Every line in the listing below from the one with "eapply (spec_run_hears (slot" through the one with "apply Hgrow in" is to be reproduced exactly, both ends included; leave out the rest.

(Data section Opens)

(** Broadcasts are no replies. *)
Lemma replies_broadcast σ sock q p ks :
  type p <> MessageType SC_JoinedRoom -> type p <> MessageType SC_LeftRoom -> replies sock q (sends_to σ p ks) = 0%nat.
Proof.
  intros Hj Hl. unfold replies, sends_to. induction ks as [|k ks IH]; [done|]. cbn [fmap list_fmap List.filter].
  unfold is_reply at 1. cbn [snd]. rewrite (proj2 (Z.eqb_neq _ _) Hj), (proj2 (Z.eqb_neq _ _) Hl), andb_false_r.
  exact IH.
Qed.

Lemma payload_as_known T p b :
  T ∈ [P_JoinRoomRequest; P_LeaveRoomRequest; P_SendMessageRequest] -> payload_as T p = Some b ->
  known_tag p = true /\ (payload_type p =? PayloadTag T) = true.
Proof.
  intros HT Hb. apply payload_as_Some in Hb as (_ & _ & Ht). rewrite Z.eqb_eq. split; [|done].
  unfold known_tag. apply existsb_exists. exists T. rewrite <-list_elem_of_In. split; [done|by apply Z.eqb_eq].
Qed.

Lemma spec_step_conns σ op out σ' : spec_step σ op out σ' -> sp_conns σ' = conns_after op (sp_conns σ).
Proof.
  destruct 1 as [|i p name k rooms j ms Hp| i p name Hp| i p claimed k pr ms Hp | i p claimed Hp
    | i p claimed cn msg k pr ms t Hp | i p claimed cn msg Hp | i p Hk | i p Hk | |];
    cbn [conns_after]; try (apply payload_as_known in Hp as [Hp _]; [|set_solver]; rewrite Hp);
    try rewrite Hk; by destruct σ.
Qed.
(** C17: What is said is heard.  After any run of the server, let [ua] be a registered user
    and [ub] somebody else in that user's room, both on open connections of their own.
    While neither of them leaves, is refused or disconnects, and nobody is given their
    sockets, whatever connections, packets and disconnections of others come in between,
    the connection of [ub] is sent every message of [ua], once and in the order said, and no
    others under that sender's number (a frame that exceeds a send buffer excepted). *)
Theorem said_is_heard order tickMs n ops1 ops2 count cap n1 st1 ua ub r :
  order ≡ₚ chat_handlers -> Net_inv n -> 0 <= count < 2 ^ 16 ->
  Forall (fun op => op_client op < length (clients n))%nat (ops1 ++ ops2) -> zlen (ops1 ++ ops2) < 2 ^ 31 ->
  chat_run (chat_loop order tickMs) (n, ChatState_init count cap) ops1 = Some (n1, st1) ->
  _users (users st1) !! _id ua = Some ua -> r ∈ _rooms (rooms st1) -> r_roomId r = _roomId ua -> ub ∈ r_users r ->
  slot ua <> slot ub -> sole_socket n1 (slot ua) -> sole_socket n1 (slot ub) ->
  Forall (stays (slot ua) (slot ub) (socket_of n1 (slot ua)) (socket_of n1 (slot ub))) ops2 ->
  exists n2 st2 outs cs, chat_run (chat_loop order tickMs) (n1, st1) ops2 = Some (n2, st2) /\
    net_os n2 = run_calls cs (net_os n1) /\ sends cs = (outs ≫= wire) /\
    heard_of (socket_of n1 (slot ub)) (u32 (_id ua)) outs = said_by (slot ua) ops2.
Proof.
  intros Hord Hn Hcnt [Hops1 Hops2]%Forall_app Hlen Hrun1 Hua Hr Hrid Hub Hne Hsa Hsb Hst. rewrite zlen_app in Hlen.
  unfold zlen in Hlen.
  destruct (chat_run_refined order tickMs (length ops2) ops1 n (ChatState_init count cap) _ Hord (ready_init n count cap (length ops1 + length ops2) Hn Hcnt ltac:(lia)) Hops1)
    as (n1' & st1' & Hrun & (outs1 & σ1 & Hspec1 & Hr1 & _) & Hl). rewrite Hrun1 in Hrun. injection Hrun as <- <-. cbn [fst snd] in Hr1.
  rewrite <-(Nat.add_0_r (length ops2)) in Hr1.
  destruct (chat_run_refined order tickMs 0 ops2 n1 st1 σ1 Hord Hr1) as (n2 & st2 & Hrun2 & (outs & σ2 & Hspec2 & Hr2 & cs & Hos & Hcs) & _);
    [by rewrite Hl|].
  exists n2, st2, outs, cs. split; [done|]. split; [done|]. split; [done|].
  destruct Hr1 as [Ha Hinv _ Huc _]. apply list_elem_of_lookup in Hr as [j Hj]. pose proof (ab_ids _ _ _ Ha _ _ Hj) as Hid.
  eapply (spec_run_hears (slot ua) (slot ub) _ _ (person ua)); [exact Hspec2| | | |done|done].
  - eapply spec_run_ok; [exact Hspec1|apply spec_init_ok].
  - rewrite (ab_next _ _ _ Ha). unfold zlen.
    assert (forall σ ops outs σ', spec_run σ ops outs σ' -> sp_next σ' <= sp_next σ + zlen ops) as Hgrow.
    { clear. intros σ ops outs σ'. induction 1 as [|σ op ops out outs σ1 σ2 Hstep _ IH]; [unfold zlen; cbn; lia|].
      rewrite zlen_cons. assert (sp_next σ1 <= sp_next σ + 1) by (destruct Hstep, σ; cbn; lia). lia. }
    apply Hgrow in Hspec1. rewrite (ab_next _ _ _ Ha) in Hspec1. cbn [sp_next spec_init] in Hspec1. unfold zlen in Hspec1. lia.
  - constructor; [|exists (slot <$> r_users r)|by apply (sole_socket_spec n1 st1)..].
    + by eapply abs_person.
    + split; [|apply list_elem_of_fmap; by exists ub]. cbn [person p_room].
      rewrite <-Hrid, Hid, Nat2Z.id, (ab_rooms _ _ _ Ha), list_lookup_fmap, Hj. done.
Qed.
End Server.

(Data section Closes)
(Data section Opens)

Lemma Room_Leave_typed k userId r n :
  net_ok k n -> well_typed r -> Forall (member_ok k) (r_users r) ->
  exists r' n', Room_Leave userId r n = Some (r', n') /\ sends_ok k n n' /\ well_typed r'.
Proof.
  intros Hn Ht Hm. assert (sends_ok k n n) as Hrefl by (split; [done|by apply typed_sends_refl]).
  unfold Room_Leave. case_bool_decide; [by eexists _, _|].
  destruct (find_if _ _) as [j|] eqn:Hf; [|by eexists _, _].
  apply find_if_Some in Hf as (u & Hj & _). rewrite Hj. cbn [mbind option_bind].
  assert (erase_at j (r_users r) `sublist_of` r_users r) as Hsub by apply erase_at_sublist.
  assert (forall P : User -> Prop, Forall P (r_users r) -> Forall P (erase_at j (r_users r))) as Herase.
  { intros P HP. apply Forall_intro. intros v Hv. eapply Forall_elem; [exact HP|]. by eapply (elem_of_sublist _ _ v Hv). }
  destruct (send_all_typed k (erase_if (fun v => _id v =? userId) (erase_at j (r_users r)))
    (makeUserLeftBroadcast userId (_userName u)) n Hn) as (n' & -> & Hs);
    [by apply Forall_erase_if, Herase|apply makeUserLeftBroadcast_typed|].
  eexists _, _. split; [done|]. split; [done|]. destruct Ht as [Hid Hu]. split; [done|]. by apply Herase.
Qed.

(Data section Closes)
(Data section Opens)

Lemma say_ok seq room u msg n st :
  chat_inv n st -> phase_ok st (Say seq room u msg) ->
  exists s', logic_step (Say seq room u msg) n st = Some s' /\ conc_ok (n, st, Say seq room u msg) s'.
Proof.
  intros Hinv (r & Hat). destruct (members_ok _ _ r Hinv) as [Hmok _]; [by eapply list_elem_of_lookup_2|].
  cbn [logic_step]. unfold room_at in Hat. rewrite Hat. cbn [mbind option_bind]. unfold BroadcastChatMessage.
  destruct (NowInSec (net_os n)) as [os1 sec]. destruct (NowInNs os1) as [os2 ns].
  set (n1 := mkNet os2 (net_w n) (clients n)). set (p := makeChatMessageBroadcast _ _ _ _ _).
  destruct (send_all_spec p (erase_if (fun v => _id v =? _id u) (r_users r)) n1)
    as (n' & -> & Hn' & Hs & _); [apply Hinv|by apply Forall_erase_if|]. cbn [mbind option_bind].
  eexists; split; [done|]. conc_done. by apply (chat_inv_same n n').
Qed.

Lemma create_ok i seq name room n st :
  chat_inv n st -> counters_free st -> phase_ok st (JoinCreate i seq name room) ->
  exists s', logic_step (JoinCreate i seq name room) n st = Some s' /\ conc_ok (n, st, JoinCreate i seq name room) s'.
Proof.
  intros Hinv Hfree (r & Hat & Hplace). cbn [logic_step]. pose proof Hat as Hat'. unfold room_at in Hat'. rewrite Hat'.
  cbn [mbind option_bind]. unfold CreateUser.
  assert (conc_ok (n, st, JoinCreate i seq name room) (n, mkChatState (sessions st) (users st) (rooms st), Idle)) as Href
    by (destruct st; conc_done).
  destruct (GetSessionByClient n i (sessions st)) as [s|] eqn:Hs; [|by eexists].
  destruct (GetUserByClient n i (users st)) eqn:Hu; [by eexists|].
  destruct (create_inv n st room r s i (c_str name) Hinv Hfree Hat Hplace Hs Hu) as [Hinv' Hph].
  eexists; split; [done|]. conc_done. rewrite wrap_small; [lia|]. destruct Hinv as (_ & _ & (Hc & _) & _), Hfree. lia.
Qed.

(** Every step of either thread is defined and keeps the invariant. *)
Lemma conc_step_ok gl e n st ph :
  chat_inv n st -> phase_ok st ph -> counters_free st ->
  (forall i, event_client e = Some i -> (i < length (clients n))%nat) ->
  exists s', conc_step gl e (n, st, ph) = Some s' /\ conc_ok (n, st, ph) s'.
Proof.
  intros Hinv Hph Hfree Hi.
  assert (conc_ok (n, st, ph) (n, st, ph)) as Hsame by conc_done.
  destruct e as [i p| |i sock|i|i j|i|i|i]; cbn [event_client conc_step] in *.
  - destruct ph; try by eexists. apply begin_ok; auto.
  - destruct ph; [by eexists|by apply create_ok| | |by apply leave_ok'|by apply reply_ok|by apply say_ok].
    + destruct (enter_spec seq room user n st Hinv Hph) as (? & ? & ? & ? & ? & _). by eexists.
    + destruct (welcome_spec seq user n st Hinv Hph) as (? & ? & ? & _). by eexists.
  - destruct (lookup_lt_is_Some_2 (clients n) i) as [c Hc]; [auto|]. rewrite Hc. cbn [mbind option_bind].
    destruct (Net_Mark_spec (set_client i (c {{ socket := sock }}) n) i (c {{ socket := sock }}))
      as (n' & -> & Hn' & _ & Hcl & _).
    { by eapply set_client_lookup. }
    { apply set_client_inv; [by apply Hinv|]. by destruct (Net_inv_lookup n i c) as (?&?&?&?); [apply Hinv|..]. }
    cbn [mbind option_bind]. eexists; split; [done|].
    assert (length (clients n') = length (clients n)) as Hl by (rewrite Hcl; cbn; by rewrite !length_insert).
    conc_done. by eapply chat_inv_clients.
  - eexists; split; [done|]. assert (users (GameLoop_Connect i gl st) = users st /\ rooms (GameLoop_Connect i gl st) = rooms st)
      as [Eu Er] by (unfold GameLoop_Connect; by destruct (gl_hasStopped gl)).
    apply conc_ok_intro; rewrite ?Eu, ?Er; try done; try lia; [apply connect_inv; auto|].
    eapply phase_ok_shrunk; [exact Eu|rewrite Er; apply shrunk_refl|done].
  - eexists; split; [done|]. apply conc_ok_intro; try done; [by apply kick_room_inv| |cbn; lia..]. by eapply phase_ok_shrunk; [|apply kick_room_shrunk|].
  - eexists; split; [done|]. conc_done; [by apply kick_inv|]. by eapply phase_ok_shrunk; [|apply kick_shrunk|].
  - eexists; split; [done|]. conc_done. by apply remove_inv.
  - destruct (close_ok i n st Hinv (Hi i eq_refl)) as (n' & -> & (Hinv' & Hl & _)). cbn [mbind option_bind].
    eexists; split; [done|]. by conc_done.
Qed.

(Data section Closes)

Task solution »
  eapply (spec_run_hears (slot ua) (slot ub) _ _ (person ua)); [exact Hspec2| | | |done|done].
  - eapply spec_run_ok; [exact Hspec1|apply spec_init_ok].
  - rewrite (ab_next _ _ _ Ha). unfold zlen.
    assert (forall σ ops outs σ', spec_run σ ops outs σ' -> sp_next σ' <= sp_next σ + zlen ops) as Hgrow.
    { clear. intros σ ops outs σ'. induction 1 as [|σ op ops out outs σ1 σ2 Hstep _ IH]; [unfold zlen; cbn; lia|].
      rewrite zlen_cons. assert (sp_next σ1 <= sp_next σ + 1) by (destruct Hstep, σ; cbn; lia). lia. }
    apply Hgrow in Hspec1. rewrite (ab_next _ _ _ Ha) in Hspec1. cbn [sp_next spec_init] in Hspec1. unfold zlen in Hspec1. lia.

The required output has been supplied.